Breast Cancer

If you have been diagnosed with a breast cancer you should have surgery with a dedicated specialist oncological breast surgeon.

I head a team of specialists who all optimise each of my patient’s care. This is called MULTIDISCIPLINARY CARE and has been proven to improve survival but when done well can help the entire breast cancer journey be less traumatic.

Because I have 20 years of experience helping patients through a breast cancer treatment and continuing to monitor and care for them I am able to educate my patients on what to expect – it really helps to know the changes that will occur and what the ‘new normal’ is after surgery.

Every breast cancer is different and cancer care is tailored to each patient.

The role of surgery is to remove the cancer and have a clear margin of tissue. If this is done as removing a lump the breast should be left with an excellent cosmetic outcome.
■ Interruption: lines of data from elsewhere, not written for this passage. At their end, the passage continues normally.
Lemma List_UnwrapInto_resources_all_or_nothing_witness :
  (List_UnwrapInto Demo.externals [set_Compression Demo.wrapper_foo 4]
     (PointerToResources [Demo.entity_bare])).1
  = PointerToResources [Demo.entity_bare].
Proof.
  apply (proj2 (List_UnwrapInto_resources_all_or_nothing Demo.externals
                  [set_Compression Demo.wrapper_foo 4] [Demo.entity_bare]
                  (PointerToResources [Demo.entity_bare])
                  (Failed (ErrWrapListItem 0
                             (ErrUnwrapping Demo.EntityConfig (ErrInvalidCompression ""))))
                  ltac:(discriminate) ltac:(vm_compute; reflexivity)));
    discriminate.
Defined.

Lemma UnwrapInto_elems_Panicked (E : Externals) (zero : Resource) (l : List)
  (objs objs' : list Resource) (slots slots' : list Slot) :
  (length l <= length slots)%nat ->
  UnwrapInto_elems E zero l objs slots = ((objs', slots'), Panicked) ->
  exists w p, w ∈ l /\ (UnwrapInto E w (Ptr p)).2 = Panicked.
Proof.
  revert objs objs' slots slots'.
  induction l as [|w0 l IH]; intros objs objs' slots slots' Hlen H; simpl in H.
  - discriminate.
  - destruct slots as [|[r|elt] rest]; [simpl in Hlen; lia| |];
      (assert (length l <= length rest)%nat as Hlen' by (simpl in Hlen; lia)).
    + destruct (UnwrapInto E w0 (Ptr r)) as [p [|err|]] eqn:Hp.
      * destruct (UnwrapInto_elems E zero l objs rest) as [[objs1 rest'] st] eqn:Hrest.
        injection H as _ _ ->.
        destruct (IH _ _ _ _ Hlen' Hrest) as (w & q & Hw & Hq).
        exists w, q. split; [by right|exact Hq].
      * discriminate.
      * eexists w0, _. split; [left|]. rewrite Hp. reflexivity.
    + destruct elt as [a|].
      * destruct (UnwrapInto E w0 (Ptr (default zero (objs !! a)))) as [p [|err|]] eqn:Hp.
        -- destruct (UnwrapInto_elems E zero l _ rest) as [[objs1 rest'] st] eqn:Hrest.
           injection H as _ _ ->.
           destruct (IH _ _ _ _ Hlen' Hrest) as (w & q & Hw & Hq).
           exists w, q. split; [by right|exact Hq].
        -- discriminate.
        -- eexists w0, _. split; [left|]. rewrite Hp. reflexivity.
      * destruct (UnwrapInto E w0
                    (Ptr (default zero ((objs ++ [zero])%list !! length objs))))
          as [p [|err|]] eqn:Hp.
        -- destruct (UnwrapInto_elems E zero l _ rest) as [[objs1 rest'] st] eqn:Hrest.
           injection H as _ _ ->.
           destruct (IH _ _ _ _ Hlen' Hrest) as (w & q & Hw & Hq).
           exists w, q. split; [by right|exact Hq].
        -- discriminate.
        -- eexists w0, _. split; [left|]. rewrite Hp. reflexivity.
Qed.

Lemma UnwrapInto_elems_beyond (E : Externals) (zero : Resource) (l : List)
  (objs : list Resource) (slots : list Slot) (i : nat) :
  (length l <= i)%nat ->
  (UnwrapInto_elems E zero l objs slots).1.2 !! i = slots !! i.
Proof.
  revert objs slots i.
  induction l as [|w0 l IH]; intros objs slots i Hi; simpl; [reflexivity|].
  destruct slots as [|[r|elt] rest]; [reflexivity| |];
    (destruct i as [|i]; [simpl in Hi; lia|]).
  - destruct (UnwrapInto E w0 (Ptr r)) as [p [|err|]]; simpl; try reflexivity.
    specialize (IH objs rest i ltac:(simpl in Hi; lia)).
    destruct (UnwrapInto_elems E zero l objs rest) as [[objs1 rest'] st]. exact IH.
  - destruct elt as [a|].
    + destruct (UnwrapInto E w0 (Ptr (default zero (objs !! a)))) as [p [|err|]];
        simpl; try reflexivity.
      specialize (IH (<[a := underlying p]> objs) rest i ltac:(simpl in Hi; lia)).
      destruct (UnwrapInto_elems E zero l _ rest) as [[objs1 rest'] st]. exact IH.
    + destruct (UnwrapInto E w0
                  (Ptr (default zero ((objs ++ [zero])%list !! length objs))))
        as [p [|err|]]; simpl; try reflexivity.
      specialize (IH (<[length objs := underlying p]> (objs ++ [zero])%list) rest i
                    ltac:(simpl in Hi; lia)).
      destruct (UnwrapInto_elems E zero l _ rest) as [[objs1 rest'] st]. exact IH.
Qed.

(** X14. Into a pointer to a slice, [List.UnwrapInto] never indexes the slice
    out of range: if the call panics, it is [UnwrapInto] of one of the
    wrappers that panicked. *)
Theorem List_UnwrapInto_panics_only_in_elements
  (E : Externals) (l : List) (v : Slice) (t : Target) :
  l ≠ [] ->
  List_UnwrapInto E l (PointerToSlice v) = (t, Panicked) ->
  exists w p, w ∈ l /\ (UnwrapInto E w (Ptr p)).2 = Panicked.
Proof.
  intros Hl H.
  destruct (List_UnwrapInto_slice E l v Hl) as (v' & st & Hrun & _ & _ & Helems).
  rewrite Hrun in H. injection H as _ ->.
  eapply (UnwrapInto_elems_Panicked E (elemZero v) l); [|exact Helems].
  unfold resized_slots.
  destruct (Nat.ltb_spec (slice_Cap v) (length l)) as [Hlt|Hge].
  - by rewrite length_replicate.
  - rewrite length_app. exact Hge.
Qed.

Lemma List_UnwrapInto_panics_only_in_elements_witness :
  exists w p,
    w ∈ [Demo.wrapper_bare]
    /\ (UnwrapInto Demo.externals w (Ptr p)).2 = Panicked.
Proof.
  apply (List_UnwrapInto_panics_only_in_elements Demo.externals [Demo.wrapper_bare]
           Demo.one_nil
           (PointerToSlice
              {| elemIsPtr := true; elemZero := Demo.zero_of Demo.EntityConfig;
                 objects := [Demo.entity_bare];
                 elems := [Pointer (Some 0%nat)]; spare := [] |})).
  - discriminate.
  - vm_compute. reflexivity.
Defined.

(** X15. Into a pointer to a slice, [List.UnwrapInto] with [n > 0] wrappers
    leaves a slice whose length is the larger of [n] and the capacity the
    slice had, and in which the pointers stored from index [n] on are the
    ones that were there (the former elements and spare slots, or nil
    pointers when the slice was reallocated).  The objects behind them are a
    different matter: one that an earlier slot points to as well has been
    unwrapped into. *)
Theorem List_UnwrapInto_length_and_rest
  (E : Externals) (l : List) (v : Slice) :
  l ≠ [] ->
  exists v' st,
    List_UnwrapInto E l (PointerToSlice v) = (PointerToSlice v', st)
    /\ slice_Len v' = Nat.max (slice_Cap v) (length l)
    /\ forall i a, (length l <= i)%nat ->
         resized_slots v (length l) !! i = Some (Pointer a) ->
         elems v' !! i = Some (Pointer a).
Proof.
  intros Hl.
  destruct (List_UnwrapInto_slice E l v Hl) as (v' & st & Hrun & Hlen & _ & Helems).
  exists v', st. split; [exact Hrun|]. split; [exact Hlen|].
  intros i a Hi Hslot.
  pose proof (UnwrapInto_elems_beyond E (elemZero v) l (objects v)
                (resized_slots v (length l)) i Hi) as Hb.
  rewrite Helems in Hb. simpl in Hb. by rewrite Hb.
Qed.

Lemma List_UnwrapInto_length_and_rest_witness :
  exists v',
    (List_UnwrapInto Demo.externals [Demo.wrapper_foo]
       (PointerToSlice Demo.same_pointer_twice)).1 = PointerToSlice v'
    /\ slice_Len v' = 2%nat
    /\ elems v' !! 1%nat = Some (Pointer (Some 0%nat))
    /\ objects v' !! 0%nat ≠ objects Demo.same_pointer_twice !! 0%nat.
Proof.
  destruct (List_UnwrapInto_length_and_rest Demo.externals [Demo.wrapper_foo]
              Demo.same_pointer_twice) as (v' & st & Hrun & Hlen & Hrest);
    [discriminate|].
  exists v'. rewrite Hrun. split; [reflexivity|]. split; [exact Hlen|].
  split; [apply (Hrest 1%nat (Some 0%nat)); [simpl; lia|reflexivity]|].
  vm_compute in Hrun. injection Hrun as <- _. discriminate.
Defined.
If there are multiple cancers in the one breast, if the cancer is large compared to the breast size or if there is also extensive precancer or if the patient elects they would rather, than a mastectomy is performed.  Every patient should understand the decisions taken to their surgical options and be a part of the decision making process. Every patient having a mastectomy should be offered immediate reconstruction (with the exception being inflammatory breast cancer where the change is also in the skin) and meet with my Reconstructive Plastic Surgeon to discuss this further.

Surgery for a breast cancer also involved checking the armpit lymph gland/node of the same side. If the node appears normal on imaging this is done as a sentinel node biopsy to minimise disrupting the armpit lymph flow and sensation, removing 1 or 2 nodes.  If an axillary dissection is needed the incidence of lymphoedema is minimised by an experienced surgeon.

While surgery removes a cancer the breast and body are then protected.

If a breast lump only is removed radiotherapy is done to reduce the chance of the breast making another cancer.

The systemic protection given depends on the cancer – and can be chemotherapy, an oral anti-hormonal therapy, Herceptin therapy or combinations thereof.  The aim is to protect from any single cells that may have escaped.

When the cancer protection will need to be with chemotherapy this can be given prior to surgery and is called NEOADJUVANT therapy.  This protects the entire body straight away and allows time for gene testing, coming to grips with surgical options and importantly seeing a response from the cancer shrinking.